UCAS personal statement

You’ll need to write a (great) UCAS personal statement as part of your application. It’s all written in your own words, and it’s a way for course tutors to get to know applicants a little better before they make their final choices. The UCAS personal statement is a chance to express your interests, experience and skills in a way the tutors can’t ignore!

We’ve got some strong tips for writing a great UCAS personal statement right here on Youth Employment UK.

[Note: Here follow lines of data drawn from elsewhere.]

(* ===== verification/LoginSound.v ===== *)
(** * Whom login lets in *)

From S2P Require Import Prelude Errors Types Crypto Jwt Redis RedisSession SessionSpec SessionStore MfaStore Engine Repository Password SideStores TokenManager TokenVerify AccessClaims Sessions SessionClaims AuthCore IssueServed Login.

Section soundness.
Context `{Crypto, Host, Base64, HeaderJson, UnicodeText, PasswordHashLib}.
Context `{ClaimsJson DashboardClaims, ClaimsJson PlatformClaims, ClaimsJson MfaTempClaims}.
Context {S U : Type} `{SessionStoreLaws S, MfaStore S, !MfaQuietLaws S, BruteForceStore S, !BruteForceStoreLaws S}.
Context `{UserRepository U, AuthHooks U, KdfRuntime U}.
Context (en : AuthEngine U).

(** The identifier had fewer failures on record than the ceiling when it was read. *)
Definition under_ceiling (identifier : string) (w : World S U) : Prop :=
  exists s, bf_is_locked identifier (bf_max_attempts (en_brute_force en)) (w_store w) = (Ok false, s).

Lemma not_locked_inv (identifier : string) (w w' : World S U) (r : unit) :
  assert_not_locked en identifier w = (Ok r, w') -> under_ceiling identifier w /\ w_users w' = w_users w.
Proof.
  intros Hrun. pose proof (not_locked_users en identifier w) as Hu. rewrite Hrun in Hu. split; [|done].
  unfold assert_not_locked, BruteForce.is_locked in Hrun. apply bind_ok_inv in Hrun as (locked & w1 & Hl & Hrun). einv Hl.
  match goal with Hs : on_store _ _ = _ |- _ => apply store_inv in Hs as (Hs & _) end.
  destruct locked; [einv Hrun|]. by eexists.
Qed.

Lemma not_locked_valid (identifier : string) (w w' : World S U) (r : unit) :
  assert_not_locked en identifier w = (Ok r, w') -> BruteForce.validate_identifier identifier = Ok tt.
Proof.
  intros Hrun. unfold assert_not_locked, BruteForce.is_locked in Hrun. einv Hrun.
  by destruct (BruteForce.validate_identifier identifier) as [[]|].
Qed.

Lemma verify_inv (ps : PasswordService) (password phc : string) (w w' : World S U) (o : VerifyOutcome) :
  PasswordService.verify ps password phc w = (Ok o, w') -> o = PasswordService.outcome_of ps password phc.
Proof. intros Hrun. unfold PasswordService.verify in Hrun. apply bind_ok_inv in Hrun as (? & w1 & _ & Hrun).
  apply bind_ok_inv in Hrun as (joined & w2 & _ & Hrun). destruct joined; by einv Hrun. Qed.

(** What a proved password still has to pass. *)
Definition usable (user : AuthUser) : Prop :=
  assert_user_not_blocked en (au_status user) = Ok tt /\
  (cf_verification_required (en_config en) = true -> au_email_verified user = true).

Lemma issue_tokens_user (tm : TokenManagerService) (user : SafeAuthUser) (ip ua : string) (mfa : bool) (proof : CredentialProof)
    (w w' : World S U) (res : AuthResult) :
  issue_tokens tm user ip ua mfa proof w = (Ok res, w') -> ar_user res = user.
Proof. intros Hrun. unfold issue_tokens in Hrun. einv Hrun. done. Qed.

Lemma equiet_mfa_temp (tm : TokenManagerService) (user_id : string) (context : MfaContext) (tenant_id : option string) :
  equiet (issue_mfa_temp_token tm user_id context tenant_id : E S U string).
Proof. unfold issue_mfa_temp_token, build_mfa_temp_token. hush. Qed.

Lemma login_proved_inv (email tenant_id identifier password : string) (user : AuthUser) (phc : string) (outcome : VerifyOutcome)
    (ctx : RequestContext) (hook_ctx : HookContext) (w w' : World S U) (result : LoginResult) :
  ready (w_store w) ->
  login_proved en email tenant_id identifier password user phc outcome ctx hook_ctx w = (Ok result, w') ->
  usable user /\
  match result with
  | LoginMfaChallenge _ => au_mfa_enabled user = true /\ stands_for (w_store w') ≡ stands_for (w_store w)
  | LoginSuccess res => au_mfa_enabled user = false /\ ar_user res = safe_user user
  end.
Proof.
  intros Hr Hrun. unfold login_proved in Hrun.
  destruct (assert_user_not_blocked en (au_status user)) as [[]|e] eqn:Hblk; [|einv Hrun].
  destruct (cf_verification_required (en_config en) && negb (au_email_verified user)) eqn:Hver; [einv Hrun|].
  assert (Hu : usable user).
  { split; [done|]. intros Hreq. rewrite Hreq in Hver. by destruct (au_email_verified user). }
  split; [exact Hu|]. destruct (au_mfa_enabled user) eqn:Hmfa.
  - einv Hrun. split; [done|].
    match goal with Ha : BruteForce.reset _ w = _, Hb : _ ?w1 = (Ok _, ?w2), Hc : issue_mfa_temp_token _ _ _ _ ?w2 = _ |- _ =>
      assert (at_state w1 (stands_for (w_store w))) by (eapply equiet_at; [| |exact Ha]; [hush | done]);
      assert (at_state w2 (stands_for (w_store w))) by (eapply equiet_at; [| |exact Hb]; [hush | done]);
      pose proof (equiet_at _ _ _ _ _ (equiet_mfa_temp _ _ _ _) ltac:(eassumption) Hc) as [_ Hq] end.
    exact Hq.
  - unfold issue_session_result in Hrun. einv Hrun. split; [done|]. by eapply issue_tokens_user.
Qed.

End soundness.

(** C2. Login admits only what it checked.  When it answers with anything but an
    error, the tenant is the one the deployment resolved, the lockout counter of
    that tenant and address was under its ceiling, the host's pre-login hook
    agreed, and the repository, asked in the state the hook left, gave an account
    of that very tenant, with a local password that the presented one matches,
    neither blocked nor (where the deployment requires it) unverified.  An
    account with a second factor gets a challenge and no session of anyone
    changes; an account without one gets tokens for exactly its own profile. *)
Theorem login_admits_only_proved
    `{Crypto, Host, Base64, HeaderJson, UnicodeText, PasswordHashLib}
    `{ClaimsJson DashboardClaims, ClaimsJson PlatformClaims, ClaimsJson MfaTempClaims}
    {S U : Type} `{SessionStoreLaws S, MfaStore S, !MfaQuietLaws S, BruteForceStore S, !BruteForceStoreLaws S}
    `{UserRepository U, AuthHooks U, KdfRuntime U}
    (en : AuthEngine U) (input : LoginInput) (ctx : RequestContext) (result : LoginResult) (w w' : World S U) :
  ready (w_store w) -> login en input ctx w = (Ok result, w') ->
  let email := normalize_email (li_email input) in
  exists tenant_id w1 u2 user phc,
    resolve_tenant en (li_tenant_id input) ctx w = (Ok tenant_id, w1) /\
    under_ceiling en (lockout_identifier en tenant_id email) w1 /\
    before_login email tenant_id (from_request HpDashboard ctx None (Some email) (Some tenant_id)) (w_users w1) = (Ok tt, u2) /\
    (repo_find_by_email email tenant_id u2).1 = Ok (Some user) /\
    au_tenant_id user = tenant_id /\ au_password_hash user = Some phc /\ verify_phc (li_password input) phc = true /\
    usable en user /\
    match result with
    | LoginMfaChallenge _ => au_mfa_enabled user = true /\ stands_for (w_store w') ≡ stands_for (w_store w)
    | LoginSuccess res => au_mfa_enabled user = false /\ ar_user res = safe_user user
    end.
Proof.
  intros Hr Hrun email. assert (Hw : at_state w (stands_for (w_store w))) by done.
  unfold login in Hrun. apply bind_ok_inv in Hrun as (tenant_id & w1 & Hres & Hrun). fold email in Hrun.
  assert (Hw1 : at_state w1 (stands_for (w_store w))) by (eapply equiet_at; [| |exact Hres]; [hush | done]).
  apply bind_ok_inv in Hrun as (locked & w2 & Hlock & Hrun). apply attempt_inv in Hlock.
  assert (Hw2 : at_state w2 (stands_for (w_store w)))
    by (eapply equiet_at; [| |exact Hlock]; [unfold assert_not_locked; hush | done]).
  destruct locked as [[]|e]; [|einv Hrun]. apply not_locked_inv in Hlock as [Hceil Hu2].
  apply bind_ok_inv in Hrun as ([] & w3 & Hbef & Hrun). apply from_users_inv in Hbef as [Hbef Hst3]. rewrite Hu2 in Hbef.
  unfold login_credentials in Hrun. apply bind_ok_inv in Hrun as (started & w4 & [= <- <-] & Hrun).
  apply bind_ok_inv in Hrun as (found & w5 & Hfind & Hrun). apply from_users_inv in Hfind as [Hfind Hst5]. cbn in Hfind, Hst5.
  destruct (option_filter has_local_hash (tenant_scoped found tenant_id)) as [user|] eqn:Hopt.
  2: { unfold PasswordService.verify_sentinel, record_failure_and_reject in Hrun. einv Hrun. }
  apply bind_ok_inv in Hrun as (outcome & w6 & Hver & Hrun).
  assert (Hw6 : at_state w6 (stands_for (w_store w))).
  { eapply equiet_at; [| |exact Hver]; [hush|]. unfold at_state. by rewrite Hst5, Hst3. }
  destruct (negb (vo_matched outcome)) eqn:Hm; [unfold record_failure_and_reject in Hrun; einv Hrun|].
  apply verify_inv in Hver as ->. apply negb_false_iff in Hm. cbn in Hm.
  unfold tenant_scoped, option_filter in Hopt. destruct found as [user'|]; [|done]. case_bool_decide as Ht; [|done].
  unfold has_local_hash in Hopt. case_bool_decide as Hh; [|done]. injection Hopt as ->. destruct Hh as [phc Hphc].
  rewrite Hphc in Hm, Hrun. cbn in Hm, Hrun.
  destruct (login_proved_inv en _ _ _ _ _ _ _ _ _ _ _ _ (proj1 Hw6) Hrun) as [Huse Hout].
  exists tenant_id, w1, (w_users w3), user, phc. rewrite Hfind. split_and!; try done.
  destruct result; destruct Hout as [Hmfa Hout]; (split; [exact Hmfa|]); first [exact Hout | rewrite Hout; apply Hw6].
Qed.

(** ** Whom login must let in *)

(** Every check of an attempt passes, in the host states they are made in. *)
Record login_granted `{Crypto, UnicodeText, PasswordHashLib} {S U : Type}
    `{BruteForceStore S, UserRepository U, AuthHooks U, KdfRuntime U} (en : AuthEngine U)
    (input : LoginInput) (ctx : RequestContext) (tenant_id : string) (user : AuthUser) (w : World S U) : Prop := {
  lg_host : exists u1 w2 u2 u3 u4 u5,
    let email := normalize_email (li_email input) in
    resolve_tenant en (li_tenant_id input) ctx w = (Ok tenant_id, with_users u1 w) /\
    assert_not_locked en (lockout_identifier en tenant_id email) (with_users u1 w) = (Ok tt, w2) /\
    before_login email tenant_id (from_request HpDashboard ctx None (Some email) (Some tenant_id)) (w_users w2) = (Ok tt, u2) /\
    repo_find_by_email email tenant_id u2 = (Ok (Some user), u3) /\
    kdf_permit u3 = (true, u4) /\ kdf_join u4 = (true, u5);
  lg_tenant : au_tenant_id user = tenant_id;
  lg_password : exists phc, au_password_hash user = Some phc /\ verify_phc (li_password input) phc = true;
  lg_usable : usable en user;
}.

Section liveness.
Context `{Crypto, HostLaws, Base64Laws, HeaderJsonLaws, UnicodeText, PasswordHashLib}.
Context `{ClaimsJson DashboardClaims, ClaimsJson PlatformClaims, ClaimsJsonLaws MfaTempClaims}.
Context {S U : Type} `{SessionStoreLaws S, MfaStore S, MfaView S, !MfaStoreLaws S, BruteForceStore S, !BruteForceStoreLaws S}.
Context `{UserRepository U, AuthHooks U, KdfRuntime U}.
Context (en : AuthEngine U).

Lemma reset_ewp (identifier : string) (w : World S U) (a : AStore) (Q : result AuthError unit -> World S U -> Prop) :
  BruteForce.validate_identifier identifier = Ok tt -> at_state w a ->
  (forall w', at_state w' a -> Q (Ok tt) w') -> ewp (BruteForce.reset identifier) Q w.
Proof.
  intros Hv Hw HQ. unfold BruteForce.reset. rewrite Hv. estep. estep. eapply (ewp_quiet _ _ _ a); [exact Hw | hush |].
  intros r w' Hrun Hw'. apply store_inv in Hrun as (Hs & _). pose proof (reset_served identifier _ (proj1 Hw)) as Hok.
  rewrite Hs in Hok. cbn in Hok. subst r. by apply HQ.
Qed.

Lemma issue_session_ewp (user : AuthUser) (ip ua : string) (ctx : HookContext) (w : World S U) (a : AStore) :
  serviceable (S := S) (en_tokens en) -> at_state w a ->
  ewp (issue_session_result en user ip ua ctx)
    (fun r w' => exists res a', r = Ok (LoginSuccess res) /\ at_state w' a' /\ serves_session (safe_user user) false res a') w.
Proof.
  intros Hsv Hw. unfold issue_session_result. estep. eapply ewp_mono; [by apply (issue_serves en _ _ _ _ _ _ a)|].
  intros r w1 (res & a1 & -> & Hw1 & Hserve & _). cbv beta iota. estep.
  eapply ewp_mono; [by apply (enforce_after_ewp en _ _ _ _ _ a1)|]. intros r w2 (-> & a2 & Hw2 & Hfind & _). cbv beta iota.
  do 5 estep. exists res, a2. split_and!; [done | exact Hw2 |].
  destruct Hserve as (Hu & Hs & rec & Hf & Hrec). split_and!; [done..|]. exists rec. by rewrite Hfind.
Qed.

Lemma login_proved_ewp (email tenant_id identifier password : string) (user : AuthUser) (phc : string) (outcome : VerifyOutcome)
    (ctx : RequestContext) (hook_ctx : HookContext) (w : World S U) (a : AStore) :
  serviceable (S := S) (en_tokens en) -> tm_mfa (en_tokens en) = true -> BruteForce.validate_identifier identifier = Ok tt ->
  usable en user -> au_tenant_id user <> "" -> at_state w a ->
  ewp (login_proved en email tenant_id identifier password user phc outcome ctx hook_ctx)
    (fun r (w' : World S U) => exists result, r = Ok result /\ ready (w_store w') /\
       match result with
       | LoginMfaChallenge ch => au_mfa_enabled user = true
       | LoginSuccess res => au_mfa_enabled user = false /\ serves_session (safe_user user) false res (stands_for (w_store w'))
       end) w.
Proof.
  intros Hsv Hmfa Hid [Hblk Hver] Hten Hw. unfold login_proved. rewrite Hblk.
  destruct (cf_verification_required (en_config en) && negb (au_email_verified user)) eqn:Hv.
  { destruct (cf_verification_required (en_config en)); [|done]. by rewrite Hver in Hv. }
  estep. eapply reset_ewp; [exact Hid | exact Hw |]. intros w1 Hw1. cbv beta iota. estep.
  eapply (ewp_quiet _ _ _ a); [exact Hw1 | hush |]. intros r w2 Hrun2 Hw2.
  assert (r = Ok tt) as -> by (destruct (_ && _) in Hrun2; by injection Hrun2).
  destruct (au_mfa_enabled user).
  - estep. eapply ewp_mono; [apply (issue_mfa_ewp (en_tokens en) _ _ _ _ a); try done; by destruct (au_tenant_id user)|].
     intros r w3 (token & -> & _ & Hw3 & _). cbv beta iota. estep.
    eexists. split_and!; [done | apply Hw3 | done].
  - eapply ewp_mono; [by apply (issue_session_ewp _ _ _ _ _ a)|]. intros r w3 (res & a3 & -> & Hw3 & Hserve).
    eexists. split_and!; [done | apply Hw3 |]; split; [done|]. eapply serves_session_equiv; [|exact Hserve]. right. symmetry. apply Hw3.
Qed.

End liveness.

One of our hottest tips of all? Become a Young Professional. It’s free training to boost your life skills if you’re aged 14-24. It only takes a few minutes to get started, and suddenly you’ve got achievements to talk about in your UCAS personal statement!

Unconditional offer

‘Unconditional offer’ are the two words everybody wants to hear! When a university gives you an unconditional offer, that means it’s going to give you a place on your chosen course EVEN if you didn’t get your expected results. They essentially think you’re too awesome to lose.

Vocational course

If you’re choosing a course that relates to a special job or career, it’s known as a vocational course. It will train you up in the skills and knowledge needed for that job – and you’ll get real experience in a relevant working environment, too.

Withdrawal

You can withdraw your UCAS application at any time you choose once you’ve applied. The catch? Once you withdraw, you can’t apply again until the next admissions cycle.

If you don’t want the full commitment of withdrawal but you’re having second thoughts, you may choose to defer your application instead. You can do that for two admission cycles before you need to either get on that course horse or get off it.